→ Source records

▼▼▼

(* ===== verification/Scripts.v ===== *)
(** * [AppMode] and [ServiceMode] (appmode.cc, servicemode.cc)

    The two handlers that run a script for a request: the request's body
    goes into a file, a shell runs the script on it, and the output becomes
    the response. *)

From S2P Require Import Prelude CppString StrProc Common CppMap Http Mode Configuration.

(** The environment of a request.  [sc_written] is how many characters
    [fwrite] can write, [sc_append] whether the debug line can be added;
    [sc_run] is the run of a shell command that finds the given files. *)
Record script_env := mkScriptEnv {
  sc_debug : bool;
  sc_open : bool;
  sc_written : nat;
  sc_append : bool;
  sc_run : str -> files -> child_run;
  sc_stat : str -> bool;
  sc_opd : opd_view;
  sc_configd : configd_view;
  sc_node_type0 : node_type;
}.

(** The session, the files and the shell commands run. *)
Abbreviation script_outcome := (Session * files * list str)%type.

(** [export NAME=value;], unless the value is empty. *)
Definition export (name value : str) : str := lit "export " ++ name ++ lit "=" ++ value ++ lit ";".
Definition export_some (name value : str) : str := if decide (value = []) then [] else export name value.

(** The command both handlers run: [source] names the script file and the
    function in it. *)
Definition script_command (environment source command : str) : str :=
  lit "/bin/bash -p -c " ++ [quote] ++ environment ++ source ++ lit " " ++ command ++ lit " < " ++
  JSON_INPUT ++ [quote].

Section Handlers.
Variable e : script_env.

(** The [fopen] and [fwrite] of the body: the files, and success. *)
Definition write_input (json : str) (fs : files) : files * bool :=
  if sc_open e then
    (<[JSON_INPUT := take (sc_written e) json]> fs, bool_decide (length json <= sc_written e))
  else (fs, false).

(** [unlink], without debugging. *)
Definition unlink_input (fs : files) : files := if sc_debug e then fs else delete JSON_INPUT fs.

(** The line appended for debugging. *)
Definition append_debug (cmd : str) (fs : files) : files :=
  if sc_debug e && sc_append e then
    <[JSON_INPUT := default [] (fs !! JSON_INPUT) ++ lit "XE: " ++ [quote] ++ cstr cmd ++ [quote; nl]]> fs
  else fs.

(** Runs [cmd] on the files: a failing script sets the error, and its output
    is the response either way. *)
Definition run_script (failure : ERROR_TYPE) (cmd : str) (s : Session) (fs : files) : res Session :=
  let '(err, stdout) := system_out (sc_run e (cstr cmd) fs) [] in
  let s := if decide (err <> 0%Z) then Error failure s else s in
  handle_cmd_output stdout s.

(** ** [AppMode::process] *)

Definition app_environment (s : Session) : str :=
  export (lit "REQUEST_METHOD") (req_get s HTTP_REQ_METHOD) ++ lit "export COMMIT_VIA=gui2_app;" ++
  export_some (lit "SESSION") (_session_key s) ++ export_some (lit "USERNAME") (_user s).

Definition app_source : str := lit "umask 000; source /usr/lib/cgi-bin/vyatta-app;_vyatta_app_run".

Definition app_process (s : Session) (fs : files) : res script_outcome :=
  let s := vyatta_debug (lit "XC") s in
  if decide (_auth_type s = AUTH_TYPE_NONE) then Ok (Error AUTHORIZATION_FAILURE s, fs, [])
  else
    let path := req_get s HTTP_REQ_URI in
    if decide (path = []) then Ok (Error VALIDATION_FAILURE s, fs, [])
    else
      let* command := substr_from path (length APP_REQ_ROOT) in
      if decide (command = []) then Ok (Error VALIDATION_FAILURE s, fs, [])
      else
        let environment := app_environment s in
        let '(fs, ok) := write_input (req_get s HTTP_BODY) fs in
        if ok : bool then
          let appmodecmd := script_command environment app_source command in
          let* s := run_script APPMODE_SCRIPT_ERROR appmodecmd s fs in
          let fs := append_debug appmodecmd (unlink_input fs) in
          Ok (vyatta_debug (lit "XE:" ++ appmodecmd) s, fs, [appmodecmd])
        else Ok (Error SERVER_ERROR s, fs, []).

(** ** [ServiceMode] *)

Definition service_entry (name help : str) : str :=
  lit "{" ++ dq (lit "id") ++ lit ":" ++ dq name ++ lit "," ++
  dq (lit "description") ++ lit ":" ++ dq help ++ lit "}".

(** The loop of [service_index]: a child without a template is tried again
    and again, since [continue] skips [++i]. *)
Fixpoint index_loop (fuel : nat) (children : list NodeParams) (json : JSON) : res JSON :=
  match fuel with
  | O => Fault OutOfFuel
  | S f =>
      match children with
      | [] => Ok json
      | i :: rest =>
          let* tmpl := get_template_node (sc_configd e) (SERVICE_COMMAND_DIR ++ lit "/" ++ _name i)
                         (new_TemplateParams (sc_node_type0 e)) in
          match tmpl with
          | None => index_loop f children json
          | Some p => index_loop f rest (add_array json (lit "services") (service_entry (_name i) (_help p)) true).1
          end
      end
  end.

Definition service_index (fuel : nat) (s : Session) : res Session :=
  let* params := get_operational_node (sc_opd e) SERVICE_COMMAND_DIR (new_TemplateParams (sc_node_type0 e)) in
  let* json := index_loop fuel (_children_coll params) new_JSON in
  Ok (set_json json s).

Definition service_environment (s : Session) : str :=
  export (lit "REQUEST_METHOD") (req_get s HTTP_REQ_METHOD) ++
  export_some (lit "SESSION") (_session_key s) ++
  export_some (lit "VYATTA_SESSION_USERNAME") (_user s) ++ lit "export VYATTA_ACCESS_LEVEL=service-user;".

▲▲▲
▼▼▼

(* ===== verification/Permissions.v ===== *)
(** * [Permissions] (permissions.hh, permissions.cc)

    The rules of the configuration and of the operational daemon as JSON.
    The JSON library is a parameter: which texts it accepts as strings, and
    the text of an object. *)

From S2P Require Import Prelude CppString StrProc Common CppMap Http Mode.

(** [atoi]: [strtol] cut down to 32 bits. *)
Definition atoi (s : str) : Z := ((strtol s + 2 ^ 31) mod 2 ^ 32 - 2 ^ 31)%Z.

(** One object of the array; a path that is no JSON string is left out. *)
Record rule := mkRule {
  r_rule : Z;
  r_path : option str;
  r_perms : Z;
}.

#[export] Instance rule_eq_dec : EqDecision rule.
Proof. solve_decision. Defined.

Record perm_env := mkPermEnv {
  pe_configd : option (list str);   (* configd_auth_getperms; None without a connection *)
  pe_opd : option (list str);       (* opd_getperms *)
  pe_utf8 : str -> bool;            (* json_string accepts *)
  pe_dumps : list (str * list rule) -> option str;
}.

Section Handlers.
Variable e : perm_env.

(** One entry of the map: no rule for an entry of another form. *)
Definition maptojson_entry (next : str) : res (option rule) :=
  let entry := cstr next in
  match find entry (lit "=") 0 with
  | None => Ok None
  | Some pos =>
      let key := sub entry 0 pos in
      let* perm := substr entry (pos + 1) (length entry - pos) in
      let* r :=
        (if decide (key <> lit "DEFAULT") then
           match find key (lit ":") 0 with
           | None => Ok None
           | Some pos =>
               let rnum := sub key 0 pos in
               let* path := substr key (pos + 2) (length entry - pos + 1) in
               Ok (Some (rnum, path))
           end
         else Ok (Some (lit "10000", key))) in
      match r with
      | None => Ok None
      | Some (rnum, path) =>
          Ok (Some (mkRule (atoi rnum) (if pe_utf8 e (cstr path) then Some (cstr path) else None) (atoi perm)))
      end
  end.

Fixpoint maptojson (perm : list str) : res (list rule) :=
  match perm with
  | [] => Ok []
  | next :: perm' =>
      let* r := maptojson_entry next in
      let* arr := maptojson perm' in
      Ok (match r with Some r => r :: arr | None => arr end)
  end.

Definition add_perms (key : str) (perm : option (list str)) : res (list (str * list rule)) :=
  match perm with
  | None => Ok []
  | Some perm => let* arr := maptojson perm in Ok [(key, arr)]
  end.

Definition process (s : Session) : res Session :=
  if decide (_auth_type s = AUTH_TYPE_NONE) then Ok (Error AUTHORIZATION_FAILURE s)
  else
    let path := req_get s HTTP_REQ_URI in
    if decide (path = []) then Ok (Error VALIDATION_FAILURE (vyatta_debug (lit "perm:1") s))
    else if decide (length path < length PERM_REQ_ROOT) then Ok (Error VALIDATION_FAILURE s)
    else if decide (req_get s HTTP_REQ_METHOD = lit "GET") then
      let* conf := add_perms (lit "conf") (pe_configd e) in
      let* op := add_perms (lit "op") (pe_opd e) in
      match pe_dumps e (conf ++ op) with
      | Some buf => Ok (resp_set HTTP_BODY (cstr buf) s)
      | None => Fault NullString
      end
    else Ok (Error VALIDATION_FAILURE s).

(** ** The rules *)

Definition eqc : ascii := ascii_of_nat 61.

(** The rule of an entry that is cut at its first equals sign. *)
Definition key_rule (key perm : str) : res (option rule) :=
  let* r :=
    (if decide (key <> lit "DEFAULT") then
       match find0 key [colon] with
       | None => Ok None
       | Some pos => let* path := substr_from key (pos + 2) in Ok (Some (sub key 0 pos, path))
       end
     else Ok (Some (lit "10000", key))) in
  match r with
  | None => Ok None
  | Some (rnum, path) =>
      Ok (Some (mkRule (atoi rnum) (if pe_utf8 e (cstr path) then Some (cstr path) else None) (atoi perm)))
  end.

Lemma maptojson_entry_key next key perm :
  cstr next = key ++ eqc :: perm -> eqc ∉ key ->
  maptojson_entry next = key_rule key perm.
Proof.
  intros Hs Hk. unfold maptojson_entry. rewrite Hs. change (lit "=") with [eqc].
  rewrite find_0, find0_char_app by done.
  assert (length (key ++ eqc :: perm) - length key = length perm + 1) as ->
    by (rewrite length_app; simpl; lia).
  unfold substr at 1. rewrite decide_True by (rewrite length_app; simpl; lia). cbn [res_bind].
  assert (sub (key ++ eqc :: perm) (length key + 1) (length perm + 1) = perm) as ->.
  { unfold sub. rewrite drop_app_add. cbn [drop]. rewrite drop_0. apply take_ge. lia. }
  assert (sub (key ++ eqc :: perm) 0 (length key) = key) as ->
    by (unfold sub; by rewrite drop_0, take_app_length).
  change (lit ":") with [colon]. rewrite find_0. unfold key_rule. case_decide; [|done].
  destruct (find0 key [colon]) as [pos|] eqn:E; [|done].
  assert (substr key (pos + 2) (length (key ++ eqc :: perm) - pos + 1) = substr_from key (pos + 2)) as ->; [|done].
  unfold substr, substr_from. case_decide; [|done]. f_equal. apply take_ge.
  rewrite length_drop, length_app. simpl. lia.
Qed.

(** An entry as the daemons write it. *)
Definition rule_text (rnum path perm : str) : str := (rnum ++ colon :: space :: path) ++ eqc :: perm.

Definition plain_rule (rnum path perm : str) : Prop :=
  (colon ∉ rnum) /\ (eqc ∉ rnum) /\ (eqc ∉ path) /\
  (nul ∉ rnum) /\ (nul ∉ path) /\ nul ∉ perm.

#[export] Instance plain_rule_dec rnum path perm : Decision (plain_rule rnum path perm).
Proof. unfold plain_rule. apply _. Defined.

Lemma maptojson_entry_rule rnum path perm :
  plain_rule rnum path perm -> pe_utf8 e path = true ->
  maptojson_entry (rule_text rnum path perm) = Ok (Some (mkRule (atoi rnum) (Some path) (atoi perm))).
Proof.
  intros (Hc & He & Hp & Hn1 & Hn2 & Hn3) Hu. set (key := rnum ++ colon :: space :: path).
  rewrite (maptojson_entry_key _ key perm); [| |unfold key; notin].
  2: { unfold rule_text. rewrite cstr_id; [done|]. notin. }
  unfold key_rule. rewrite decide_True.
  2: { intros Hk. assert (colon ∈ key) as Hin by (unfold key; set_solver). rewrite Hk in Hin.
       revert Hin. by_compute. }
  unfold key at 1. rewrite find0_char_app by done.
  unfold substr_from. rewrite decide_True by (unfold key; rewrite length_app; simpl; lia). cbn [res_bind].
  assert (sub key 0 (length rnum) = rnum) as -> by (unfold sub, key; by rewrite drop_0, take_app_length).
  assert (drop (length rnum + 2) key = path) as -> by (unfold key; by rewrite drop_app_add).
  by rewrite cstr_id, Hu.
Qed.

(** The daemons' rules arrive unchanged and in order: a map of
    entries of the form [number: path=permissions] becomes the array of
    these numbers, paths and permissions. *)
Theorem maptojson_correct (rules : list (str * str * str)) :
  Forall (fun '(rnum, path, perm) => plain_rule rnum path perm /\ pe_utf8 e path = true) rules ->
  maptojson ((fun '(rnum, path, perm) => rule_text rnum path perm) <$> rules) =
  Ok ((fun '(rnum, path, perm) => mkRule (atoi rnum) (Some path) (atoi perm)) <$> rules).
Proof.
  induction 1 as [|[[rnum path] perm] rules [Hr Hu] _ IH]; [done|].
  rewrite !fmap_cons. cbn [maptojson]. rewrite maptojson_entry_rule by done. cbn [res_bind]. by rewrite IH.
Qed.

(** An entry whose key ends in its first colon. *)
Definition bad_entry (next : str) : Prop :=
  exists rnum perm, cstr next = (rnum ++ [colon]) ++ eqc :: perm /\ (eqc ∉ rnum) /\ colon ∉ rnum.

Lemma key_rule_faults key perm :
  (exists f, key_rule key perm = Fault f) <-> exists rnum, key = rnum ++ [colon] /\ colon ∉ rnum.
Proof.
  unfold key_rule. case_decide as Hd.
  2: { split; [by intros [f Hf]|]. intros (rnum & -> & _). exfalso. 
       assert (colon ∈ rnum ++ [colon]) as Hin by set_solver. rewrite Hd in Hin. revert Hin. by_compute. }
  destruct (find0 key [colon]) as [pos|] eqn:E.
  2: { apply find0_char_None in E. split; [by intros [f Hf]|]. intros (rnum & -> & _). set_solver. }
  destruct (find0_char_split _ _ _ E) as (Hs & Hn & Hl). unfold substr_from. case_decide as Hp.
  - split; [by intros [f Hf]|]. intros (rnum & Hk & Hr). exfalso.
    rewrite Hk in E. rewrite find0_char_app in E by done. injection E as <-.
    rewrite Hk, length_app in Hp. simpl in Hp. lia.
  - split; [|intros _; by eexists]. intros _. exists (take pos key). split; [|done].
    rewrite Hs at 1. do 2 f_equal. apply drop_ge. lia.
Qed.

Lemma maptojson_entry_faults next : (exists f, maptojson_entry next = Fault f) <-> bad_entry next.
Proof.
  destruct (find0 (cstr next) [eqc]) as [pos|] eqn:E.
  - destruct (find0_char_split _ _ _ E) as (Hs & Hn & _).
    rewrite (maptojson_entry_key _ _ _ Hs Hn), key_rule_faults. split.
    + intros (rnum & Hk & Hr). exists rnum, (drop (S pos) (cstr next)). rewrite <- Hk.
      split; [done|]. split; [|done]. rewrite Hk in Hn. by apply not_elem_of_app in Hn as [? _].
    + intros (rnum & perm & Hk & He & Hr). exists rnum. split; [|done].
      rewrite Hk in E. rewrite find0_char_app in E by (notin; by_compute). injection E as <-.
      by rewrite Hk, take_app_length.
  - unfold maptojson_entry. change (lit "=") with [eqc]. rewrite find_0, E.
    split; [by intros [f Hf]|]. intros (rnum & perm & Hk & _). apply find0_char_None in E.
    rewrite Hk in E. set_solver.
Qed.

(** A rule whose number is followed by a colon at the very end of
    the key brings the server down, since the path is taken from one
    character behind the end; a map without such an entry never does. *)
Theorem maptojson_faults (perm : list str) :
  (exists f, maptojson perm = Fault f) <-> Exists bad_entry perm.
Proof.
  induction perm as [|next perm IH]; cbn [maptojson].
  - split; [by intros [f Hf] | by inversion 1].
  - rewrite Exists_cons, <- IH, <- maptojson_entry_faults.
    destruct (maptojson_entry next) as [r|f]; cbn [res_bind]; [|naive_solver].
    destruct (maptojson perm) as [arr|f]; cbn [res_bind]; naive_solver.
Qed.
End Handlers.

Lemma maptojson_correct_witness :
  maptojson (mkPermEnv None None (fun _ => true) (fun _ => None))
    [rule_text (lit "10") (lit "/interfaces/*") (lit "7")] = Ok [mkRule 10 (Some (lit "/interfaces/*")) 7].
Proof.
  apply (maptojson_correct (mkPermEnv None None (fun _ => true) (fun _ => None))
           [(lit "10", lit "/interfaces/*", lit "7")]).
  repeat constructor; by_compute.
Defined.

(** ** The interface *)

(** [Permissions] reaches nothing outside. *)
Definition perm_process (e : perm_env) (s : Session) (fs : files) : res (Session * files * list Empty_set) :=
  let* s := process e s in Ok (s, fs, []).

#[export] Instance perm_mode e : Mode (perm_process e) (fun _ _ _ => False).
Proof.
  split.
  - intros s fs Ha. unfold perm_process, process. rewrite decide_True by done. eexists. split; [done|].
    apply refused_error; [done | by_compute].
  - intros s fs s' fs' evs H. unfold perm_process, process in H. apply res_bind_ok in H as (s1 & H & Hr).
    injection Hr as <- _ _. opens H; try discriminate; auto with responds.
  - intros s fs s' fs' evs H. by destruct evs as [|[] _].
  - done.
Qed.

▲▲▲
▼▼▼

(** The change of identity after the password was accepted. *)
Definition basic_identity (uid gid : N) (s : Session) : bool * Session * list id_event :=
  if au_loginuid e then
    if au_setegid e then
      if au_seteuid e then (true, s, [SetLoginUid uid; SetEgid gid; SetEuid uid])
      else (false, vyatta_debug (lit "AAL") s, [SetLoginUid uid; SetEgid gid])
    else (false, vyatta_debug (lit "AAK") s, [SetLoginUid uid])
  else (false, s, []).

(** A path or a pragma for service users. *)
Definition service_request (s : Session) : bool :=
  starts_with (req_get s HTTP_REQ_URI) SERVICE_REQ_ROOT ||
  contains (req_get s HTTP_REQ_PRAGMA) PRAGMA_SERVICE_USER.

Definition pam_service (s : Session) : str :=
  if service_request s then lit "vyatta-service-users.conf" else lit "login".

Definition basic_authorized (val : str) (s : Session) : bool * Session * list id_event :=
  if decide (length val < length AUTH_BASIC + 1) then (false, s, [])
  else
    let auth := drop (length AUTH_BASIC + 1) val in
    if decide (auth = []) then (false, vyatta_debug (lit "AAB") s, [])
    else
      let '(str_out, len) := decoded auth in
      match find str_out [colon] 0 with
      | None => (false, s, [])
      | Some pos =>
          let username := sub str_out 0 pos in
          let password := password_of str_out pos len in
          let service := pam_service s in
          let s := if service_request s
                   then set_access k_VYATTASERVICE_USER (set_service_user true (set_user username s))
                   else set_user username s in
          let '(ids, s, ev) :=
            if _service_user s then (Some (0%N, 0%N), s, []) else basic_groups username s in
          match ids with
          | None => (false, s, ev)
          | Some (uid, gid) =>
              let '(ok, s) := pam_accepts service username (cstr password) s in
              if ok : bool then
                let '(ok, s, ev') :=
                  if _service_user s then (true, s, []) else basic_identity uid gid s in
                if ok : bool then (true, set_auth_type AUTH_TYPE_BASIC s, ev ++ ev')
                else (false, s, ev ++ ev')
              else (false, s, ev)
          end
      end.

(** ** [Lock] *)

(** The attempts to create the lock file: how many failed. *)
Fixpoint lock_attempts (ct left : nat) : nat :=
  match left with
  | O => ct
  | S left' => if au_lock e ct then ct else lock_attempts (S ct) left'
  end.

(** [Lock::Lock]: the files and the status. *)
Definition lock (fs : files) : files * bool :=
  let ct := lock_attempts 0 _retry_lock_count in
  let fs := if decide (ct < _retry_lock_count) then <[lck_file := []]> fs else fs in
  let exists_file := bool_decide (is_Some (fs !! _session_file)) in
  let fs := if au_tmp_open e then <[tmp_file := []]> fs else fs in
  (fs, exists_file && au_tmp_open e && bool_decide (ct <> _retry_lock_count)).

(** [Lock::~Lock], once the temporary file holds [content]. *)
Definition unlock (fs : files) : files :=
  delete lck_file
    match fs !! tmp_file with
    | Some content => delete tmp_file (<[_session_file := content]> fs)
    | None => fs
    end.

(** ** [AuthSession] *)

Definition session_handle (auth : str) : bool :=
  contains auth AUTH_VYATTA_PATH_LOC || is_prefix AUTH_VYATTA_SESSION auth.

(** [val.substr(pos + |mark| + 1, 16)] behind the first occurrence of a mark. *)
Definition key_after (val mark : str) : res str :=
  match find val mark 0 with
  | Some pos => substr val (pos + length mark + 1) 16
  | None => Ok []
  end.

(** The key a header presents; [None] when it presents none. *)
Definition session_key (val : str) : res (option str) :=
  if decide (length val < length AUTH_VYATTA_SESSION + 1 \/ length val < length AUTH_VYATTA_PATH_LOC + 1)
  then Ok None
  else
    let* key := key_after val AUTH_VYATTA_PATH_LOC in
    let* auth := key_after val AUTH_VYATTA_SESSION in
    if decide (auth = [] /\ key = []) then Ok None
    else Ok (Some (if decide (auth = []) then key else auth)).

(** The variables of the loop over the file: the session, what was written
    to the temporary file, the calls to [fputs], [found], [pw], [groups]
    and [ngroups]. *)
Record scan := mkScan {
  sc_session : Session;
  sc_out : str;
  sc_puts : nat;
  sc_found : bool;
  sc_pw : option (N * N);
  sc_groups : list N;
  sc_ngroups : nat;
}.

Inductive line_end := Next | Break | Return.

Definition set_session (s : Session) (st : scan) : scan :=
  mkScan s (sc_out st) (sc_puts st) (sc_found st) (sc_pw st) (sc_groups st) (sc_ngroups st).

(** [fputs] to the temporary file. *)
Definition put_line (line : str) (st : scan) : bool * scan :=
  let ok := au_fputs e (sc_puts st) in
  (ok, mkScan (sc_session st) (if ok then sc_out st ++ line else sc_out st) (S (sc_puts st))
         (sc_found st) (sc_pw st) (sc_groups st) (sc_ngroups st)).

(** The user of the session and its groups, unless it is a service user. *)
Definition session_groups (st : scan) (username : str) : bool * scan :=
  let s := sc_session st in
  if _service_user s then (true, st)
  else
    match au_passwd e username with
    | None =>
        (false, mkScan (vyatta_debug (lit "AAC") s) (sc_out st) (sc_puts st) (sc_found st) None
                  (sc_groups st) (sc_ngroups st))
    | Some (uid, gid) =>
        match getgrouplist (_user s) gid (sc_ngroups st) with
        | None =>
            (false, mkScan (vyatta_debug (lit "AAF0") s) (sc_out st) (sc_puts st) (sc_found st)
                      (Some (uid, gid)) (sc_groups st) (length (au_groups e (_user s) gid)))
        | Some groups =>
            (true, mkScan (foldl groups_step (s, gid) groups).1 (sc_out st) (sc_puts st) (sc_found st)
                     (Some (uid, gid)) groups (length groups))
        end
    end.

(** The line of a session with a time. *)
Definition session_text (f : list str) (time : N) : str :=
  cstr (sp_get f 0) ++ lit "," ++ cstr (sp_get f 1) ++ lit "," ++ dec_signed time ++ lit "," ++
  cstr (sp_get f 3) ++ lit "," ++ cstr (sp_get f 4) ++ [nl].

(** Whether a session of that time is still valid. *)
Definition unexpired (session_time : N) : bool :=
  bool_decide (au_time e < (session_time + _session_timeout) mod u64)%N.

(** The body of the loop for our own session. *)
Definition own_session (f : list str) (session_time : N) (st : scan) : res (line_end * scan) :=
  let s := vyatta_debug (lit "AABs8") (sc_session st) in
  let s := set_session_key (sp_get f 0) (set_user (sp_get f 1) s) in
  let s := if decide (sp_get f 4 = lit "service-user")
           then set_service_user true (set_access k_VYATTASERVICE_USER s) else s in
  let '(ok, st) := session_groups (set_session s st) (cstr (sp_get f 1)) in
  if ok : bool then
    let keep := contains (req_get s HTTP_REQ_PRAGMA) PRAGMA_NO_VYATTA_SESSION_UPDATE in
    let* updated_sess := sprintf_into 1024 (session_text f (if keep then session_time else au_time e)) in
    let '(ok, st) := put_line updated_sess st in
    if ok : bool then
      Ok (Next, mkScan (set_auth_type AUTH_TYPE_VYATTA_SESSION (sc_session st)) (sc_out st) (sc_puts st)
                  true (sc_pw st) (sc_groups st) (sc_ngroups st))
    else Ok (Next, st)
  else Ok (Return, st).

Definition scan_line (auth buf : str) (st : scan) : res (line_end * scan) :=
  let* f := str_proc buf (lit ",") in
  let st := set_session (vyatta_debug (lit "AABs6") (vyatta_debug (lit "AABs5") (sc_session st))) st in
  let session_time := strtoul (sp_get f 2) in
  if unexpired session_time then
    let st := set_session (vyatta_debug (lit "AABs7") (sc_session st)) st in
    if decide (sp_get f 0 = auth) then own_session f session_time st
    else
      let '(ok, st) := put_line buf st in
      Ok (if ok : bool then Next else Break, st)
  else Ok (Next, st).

▲▲▲

→ EXERCISE
Among the entries above, the line containing "destruct (maptojson_entry next)", the line containing "Definition perm_process (e", and all lines between them are to be restated word for word; nothing else belongs in the reply.

→ RESULT OF THIS EXERCISE
    destruct (maptojson_entry next) as [r|f]; cbn [res_bind]; [|naive_solver].
    destruct (maptojson perm) as [arr|f]; cbn [res_bind]; naive_solver.
Qed.
End Handlers.

Lemma maptojson_correct_witness :
  maptojson (mkPermEnv None None (fun _ => true) (fun _ => None))
    [rule_text (lit "10") (lit "/interfaces/*") (lit "7")] = Ok [mkRule 10 (Some (lit "/interfaces/*")) 7].
Proof.
  apply (maptojson_correct (mkPermEnv None None (fun _ => true) (fun _ => None))
           [(lit "10", lit "/interfaces/*", lit "7")]).
  repeat constructor; by_compute.
Defined.

(** ** The interface *)

(** [Permissions] reaches nothing outside. *)
Definition perm_process (e : perm_env) (s : Session) (fs : files) : res (Session * files * list Empty_set) :=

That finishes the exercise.